2 – Heated interview with Boris Johnson
Mr Marr has had plenty of colourful interviews with Britain’s top politicians during his long and illustrious career.
Yet perhaps none gained so much infamy as his controversial confrontation with Boris Johnson shortly before the 2019 election, when he was at the BBC.
The interview with the prime minister attracted more than 12,000 complaints from viewers who felt Mr Marr had been biased.
Mr Marr accused the former Tory leader of “chuntering” at one point.
“You just keep going on and on and on – you’re chuntering,” he told the prime minister.
It’s not the only time Mr Marr has attracted the ire of viewers.

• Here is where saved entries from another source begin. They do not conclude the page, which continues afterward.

(** * Daily task manager: persistence, mutation and undo history

    A shallow embedding of the two task managers of the repository:

    - [Main]: the SQL-backed manager of [main_v44_free_worked_tst.py]
      (classes [TaskManager] and [TaskManagerApp]);
    - [V11]: the file-backed manager of [task_manager_v1.1.py]
      (classes [Task], [Action] and [DailyTaskManager]).

    [Py] holds the fragments of the Python runtime both rely on: string
    stripping and lower-casing, zero-padded decimal formatting, calendar
    dates and ISO timestamps. *)

From Stdlib Require Import ZArith Ascii String List Lia Permutation DecimalString.
From Stdlib Require Import Sorted.
From stdpp Require Import base numbers option list strings gmap.

Local Open Scope Z_scope.

(* ===================================================================== *)
(** * Python runtime fragments *)
(* ===================================================================== *)

Module Py.

(** ** Characters and strings *)

(** [str.isspace] on the ASCII range: tab, line feed, vertical tab, form
    feed, carriage return, the four separators 0x1c-0x1f and the blank. *)
Definition is_space (c : ascii) : bool :=
  let n := N_of_ascii c in
  ((9 <=? n) && (n <=? 13) || (28 <=? n) && (n <=? 32))%N.

Fixpoint lstrip (s : string) : string :=
  match s with
  | EmptyString => EmptyString
  | String c s' => if is_space c then lstrip s' else s
  end.

(** [rstrip] keeps a character when it is no blank or when something that
    is kept follows it. *)
Fixpoint rstrip (s : string) : string :=
  match s with
  | EmptyString => EmptyString
  | String c s' =>
      match rstrip s' with
      | EmptyString => if is_space c then EmptyString else String c EmptyString
      | r => String c r
      end
  end.

(** [str.strip()] on ASCII text. (The library also strips the blanks
    beyond ASCII, such as U+00A0.) *)
Definition strip (s : string) : string := rstrip (lstrip s).

Definition lower_ascii (c : ascii) : ascii :=
  let n := N_of_ascii c in
  if ((65 <=? n) && (n <=? 90))%N then ascii_of_N (n + 32) else c.

(** [str.lower()] on ASCII text *)
Fixpoint lower (s : string) : string :=
  match s with
  | EmptyString => EmptyString
  | String c s' => String (lower_ascii c) (lower s')
  end.

(** Truth value of an optional string: [None] and the empty string are
    false. *)
Definition truthy (o : option string) : bool :=
  match o with
  | None => false
  | Some EmptyString => false
  | Some _ => true
  end.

In 2018, he was rapped by the BBC over comments made about the long-running conflict in the Middle East between Israel and Palestine.
3 – BBC criticism after leaving
Mr Marr left the BBC in 2021 after more than 20 years with the national broadcaster.
He joined radio station LBC, and became the political editor of The New Statesman magazine.
Mr Marr claimed he had been forced to “self-censor” himself around friends and family while with the BBC due to its incredibly strict impartiality rules.
He branded the corporation’s restrictions “absolutely insane”.
“Over time, I was self-censoring on air, and then self-censoring in front of family and friends, and even not saying what I really thought in the pub with friends,” he said.
“I just thought, this is absolutely insane, this isn’t why I came into journalism at all.High ”
4 – He regrets becoming a journalist
Few journalists in Britain have been as dedicated to the profession as Mr Marr during his busy and eventful career.
Yet the top political correspondent once admitted he may have taken “a wrong fork in the path”, regretting his choice of career altogether.
Mr Marr revealed he had been given the chance to study art at Edinburgh University, before opting for English at Cambridge instead.
“I might have been a happier man if I had gone to art school,” he said at a literature festival.
Mr Marr said he would regularly draw for a couple of hours a few times a week to find “space”.
The veteran broadcaster – also a celebrated author – once described journalism as the “industrialisation of gossip” in his book about the trade.
5 – Anchorman signoff
Mr Marr ended his final politics show on the BBC by referencing a particularly famous fictional broadcaster.
He quoted the catchphrase of Anchorman’s Ron Burgundy, telling viewers: “You stay classy, San Diego.”
He joked Will Ferrell’s iconic comedy character was his “mentor”.